Zeynebiye - Ehlibeyt Dünyasının Gündemi | Türkiye Caferileri

Beşşar Esad, Irak diktatörü Saddam, Katar diktatörü El-Sani, Suud Kralı Abdullah veya Mısır diktatörü Mübarek gibi kaşarlanmış bir diktatör müdür?

Hayır. Başbakan Erdoğan’ın da defalarca söylediği gibi, en azından mevcut durumu beğenmeyen ve babasının zulüm düzenini tam olarak benimsemeyen, reform vaatleri olan genç bir liderdir. Diktatörlük düzeninin devam ettiricisidir ve bu anlamda kendisi de sonuçta bir diktatör sayılır ama kesinlikle öbürleri gibi değil.

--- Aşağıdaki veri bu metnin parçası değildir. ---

(** * xds_dovs: identity-verification bridge

    A shallow embedding of the parts of [db_access.py], [log_to_db.py],
    [dashboard_app.py] and [xds_main.py] that the specification makes
    claims about, and the proofs that settle those claims.

    Conventions.
    - A Python [str] is a [list ascii]; every [ascii] is one character,
      read as its code point (0 to 255).  [None] is [None] of an [option].
    - The SQLite table [verifications] is a list of rows in insertion
      order together with the AUTOINCREMENT counter.
    - Files are a finite map from the path text to the file.  The file
      of the database is one of them: the deletions, which remove files
      that rows name, lose the table when they remove that one.
    - Code that raises or mutates runs in a state-and-exception monad over
      the [World]. *)

From Stdlib Require Import List Ascii String ZArith Lia Bool Permutation.
From Stdlib Require Import DecimalString DecimalNat.
From stdpp Require Import base countable strings gmap.
Import ListNotations.

#[local] Open Scope list_scope.
#[local] Open Scope bool_scope.

(* ===================================================================== *)
(** * Python strings *)
(* ===================================================================== *)

Module PyStr.

Abbreviation str := (list ascii).

(** A literal: the characters of a Rocq string. *)
Definition py (s : string) : str := list_ascii_of_string s.

Definition ceq (a b : ascii) : bool := Ascii.eqb a b.

Fixpoint str_eqb (a b : str) : bool :=
  match a, b with
  | [], [] => true
  | x :: a', y :: b' => ceq x y && str_eqb a' b'
  | _, _ => false
  end.

(** [==] on values that are a [str] or [None]. *)
Definition opt_eqb (a b : option str) : bool :=
  match a, b with
  | None, None => true
  | Some x, Some y => str_eqb x y
  | _, _ => false
  end.

(** Truth value of a [str] or [None]: false for [None] and for [""]. *)
Definition truthy (a : option str) : bool :=
  match a with
  | Some (_ :: _) => true
  | _ => false
  end.

(** [a or b] on such values. *)
Definition py_or (a b : option str) : option str :=
  if truthy a then a else b.

(** [str.isspace] of one character, for code points below 256: TAB to CR,
    FS to US, SPACE, NEL (0x85) and NBSP (0xA0). *)
Definition isspace (c : ascii) : bool :=
  let n := nat_of_ascii c in
  ((9 <=? n) && (n <=? 13)) || ((28 <=? n) && (n <=? 32))
  || (n =? 133) || (n =? 160).

Fixpoint drop_while (f : ascii -> bool) (s : str) : str :=
  match s with
  | [] => []
  | c :: t => if f c then drop_while f t else s
  end.

(** [s.lstrip()], [s.rstrip()], [s.strip()]. *)
Definition lstrip (s : str) : str := drop_while isspace s.
Definition rstrip (s : str) : str := rev (drop_while isspace (rev s)).
Definition strip (s : str) : str := rstrip (lstrip s).

(** [s.lstrip(chars)]: leading characters that occur in [chars] go. *)
Definition lstrip_chars (chars s : str) : str :=
  drop_while (fun c => existsb (ceq c) chars) s.

(** [s.replace(old, new)] for one-character [old] and [new]. *)
Definition replace_char (old new : ascii) (s : str) : str :=
  map (fun c => if ceq c old then new else c) s.

(** [s.startswith(p)] and [s.endswith(p)]. *)
Fixpoint startswith (p s : str) : bool :=
  match p, s with
  | [], _ => true
  | x :: p', y :: s' => ceq x y && startswith p' s'
  | _ :: _, [] => false
  end.

Definition endswith (p s : str) : bool := startswith (rev p) (rev s).

(** [needle in s]. *)
Fixpoint contains (needle s : str) : bool :=
  startswith needle s ||
  match s with
  | [] => false
  | _ :: t => contains needle t
  end.

(** [s.split(sep)] for a non-empty [sep]: the pieces between the
    non-overlapping occurrences of [sep], found from the left.  [skip]
    counts the characters of an occurrence still to be passed over and
    [cur] holds the current piece, reversed. *)
Fixpoint split_go (sep : str) (skip : nat) (cur : str) (s : str) : list str :=
  match s with
  | [] => [rev cur]
  | c :: t =>
      match skip with
      | S k => split_go sep k cur t
      | O =>
          if startswith sep s
          then rev cur :: split_go sep (length sep - 1) [] t
          else split_go sep 0 (c :: cur) t
      end
  end.

Definition split (sep s : str) : list str := split_go sep 0 [] s.

(** [sep.join(pieces)]. *)
Fixpoint join (sep : str) (pieces : list str) : str :=
  match pieces with
  | [] => []
  | x :: rest =>
      match rest with
      | [] => x
      | _ :: _ => x ++ sep ++ join sep rest
      end
  end.

(** [posixpath.basename]: what follows the last slash
    ([p[p.rfind("/") + 1:]]). *)
Fixpoint until_slash (r : str) : str :=
  match r with
  | [] => []
  | c :: t => if ceq c "/"%char then [] else c :: until_slash t
  end.

Definition basename (p : str) : str := rev (until_slash (rev p)).

(** No character to drop at the front. *)
Definition settled (f : ascii -> bool) (s : str) : bool :=
  match s with
  | [] => true
  | c :: _ => negb (f c)
  end.

End PyStr.

Import PyStr.

(* ===================================================================== *)
(** * Exceptions, state and the interpreter's monad *)
(* ===================================================================== *)

Module Py.

(** The exceptions the modelled code can meet.  All of them derive from
    [Exception], so [except Exception] catches every one. *)
Inductive exn : Type :=
  | FileNotFoundError
  | OSError
  | AttributeError
  | TypeError
  | ValueError
  | OperationalError.

Inductive result (A : Type) : Type :=
  | Ok (a : A)
  | Raise (e : exn).
Arguments Ok {A} a.
Arguments Raise {A} e.

(** A computation over a state [S]: it ends in a value or an exception,
    and the effects it had before an exception stay. *)
Definition St (S A : Type) : Type := S -> result A * S.

Definition ret {S A} (a : A) : St S A := fun s => (Ok a, s).

Definition raise {S A} (e : exn) : St S A := fun s => (Raise e, s).

Definition bind {S A B} (m : St S A) (k : A -> St S B) : St S B :=
  fun s =>
    match m s with
    | (Ok a, s') => k a s'
    | (Raise e, s') => (Raise e, s')
    end.

(** [try: body / except Exception as e: handler e]. *)
Definition try_except {S A} (body : St S A) (handler : exn -> St S A) : St S A :=
  fun s =>
    match body s with
    | (Ok a, s') => (Ok a, s')
    | (Raise e, s') => handler e s'
    end.

Definition get {S} : St S S := fun s => (Ok s, s).
Definition modify {S} (f : S -> S) : St S unit := fun s => (Ok tt, f s).

Declare Scope py_scope.
Delimit Scope py_scope with py.
Notation "'let*' x := m 'in' k" := (bind m (fun x => k))
  (at level 10, x name, m at level 100, k at level 200, only parsing) : py_scope.
Notation "m ;; k" := (bind m (fun _ => k))
  (at level 100, k at level 200, right associativity, only parsing) : py_scope.

#[local] Open Scope py_scope.

(** [for x in l: body x]. *)
Fixpoint for_each {S X} (l : list X) (body : X -> St S unit) : St S unit :=
  match l with
  | [] => ret tt
  | x :: t => body x ;; for_each t body
  end.

(** [if c: body] with no [else]. *)
Definition when {S} (c : bool) (body : St S unit) : St S unit :=
  if c then body else ret tt.

End Py.

Import Py.
#[local] Open Scope py_scope.

(* ===================================================================== *)
(** * The datastore, the files and the console *)
(* ===================================================================== *)

Module Store.

(** One row of the table [verifications]: the surrogate key and nine TEXT
    columns, each a string or NULL. *)
Record Row : Type := {
  id : Z;
  timestamp : option str;
  client_id : option str;
  status : option str;
  details : option str;
  name : option str;
  id_number : option str;
  email : option str;
  id_photo : option str;
  selfie_photo : option str
}.

(** The table: its rows in insertion order, and the largest key ever
    handed out (SQLite's [sqlite_sequence] entry for AUTOINCREMENT). *)
Record Table : Type := {
  rows : list Row;
  seq : Z
}.

(** A file as the code can observe it: the text [read()] returns when the
    file can be opened and decoded (line ends already translated), whether
    [open(path, "w")] succeeds, and whether [os.remove] succeeds.  A
    directory is a file that can be neither read, written nor removed. *)
Record File : Type := {
  text : option str;
  writable : bool;
  removable : bool
}.

(** What [print] wrote, one entry per call. *)
Inductive Msg : Type :=
  | AttemptingToDelete (id_number : str)
  | RemovedFile (f : str)
  | FailedToRemove (f : str) (e : exn)
  | RowsDeleted (n : nat)
  | RemovedBlocks (n : nat)
  | AuditLogCleanupFailed (e : exn)
  | RetrofillComplete (n : nat).

(** The state the code runs against.  A path names a file by its text, as
    seen from the working directory of the process. *)
Record World : Type := {
  table : Table;
  fs : gmap str File;
  stdout : list Msg
}.

Definition with_table (t : Table) (w : World) : World :=
  {| table := t; fs := fs w; stdout := stdout w |}.
Definition with_fs (f : gmap str File) (w : World) : World :=
  {| table := table w; fs := f; stdout := stdout w |}.

Definition print (m : Msg) : St World unit :=
  modify (fun w => {| table := table w; fs := fs w; stdout := stdout w ++ [m] |}).

(** [os.path.exists]. *)
Definition os_path_exists (p : str) : St World bool :=
  let* w := get in ret (match fs w !! p with Some _ => true | None => false end).

(** [os.remove]. *)
Definition os_remove (p : str) : St World unit :=
  let* w := get in
  match fs w !! p with
  | None => raise FileNotFoundError
  | Some f =>
      if removable f then modify (with_fs (delete p (fs w)))
      else raise OSError
  end.

(** [open(p, "r", encoding="utf-8").read()]. *)
Definition read_text (p : str) : St World str :=
  let* w := get in
  match fs w !! p with
  | None => raise FileNotFoundError
  | Some f =>
      match text f with
      | Some s => ret s
      | None => raise OSError
      end
  end.

(** Where the program is installed: the directory of [db_access.py],
    and what the process may do around it: [can_create p] says that a
    file [p] that is not there can be made, its directory being there
    and open to writing. *)
Class Deployment : Type := {
  BASE_DIR : str;
  can_create : str -> bool
}.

Esad dayanılmaz düzeyde, dini ve kişisel özgürlükleri bastıran azgın halk düşmanı bir lider midir?

Hayır, böyle olmadığını her kes biliyor zaten. Suriye, Arap ülkeleri arasında, en azından diğerlerine nazaran en rahat ülkelerden biridir. Suriye’de ileri ve hatta orta düzeyde bir demokrasi olduğu söylenemez, ama Arap dünyasının ortalamasının üstündedir.

Esad sütten çıkmış ak kaşık mıdır?

Sütten çıkmamış ki ak kaşık olsun. Esad kandan çıkmış bir liderdir. Sonuçta babasından devraldığı bir Baas diktatörlüğü var. Ancak bana göre, böylesi bir diktatörlüğün varisinin, daha bu sıkıntılar başlamadan önce, hep reformdan söz etmesi, mevcut durumu eleştirmesi değer verilebilecek ve umut bağlanabilecek bir durumdur.

Esad’ın kısa zamanda devrilmesi kesin midir?

Hayır değil. Çünkü en kötü ihtimalle Alevilerin, Gayrimüslimlerin ve laik Sünni kesimin önemli bir kısmının desteğine sahiptir. Buna İran, Rusya ve Çin desteğini de eklerseniz gitmesi o kadar da kolay değil. Kolay değil demek şu demektir, bu hamur çok su götürür, yani çok canlar gider, çok kanlar akar. Kim bilir belki haritalar değişir, belki ateş Lübnan, Irak ve Türkiye gibi komşu ülkelere bile sıçrar.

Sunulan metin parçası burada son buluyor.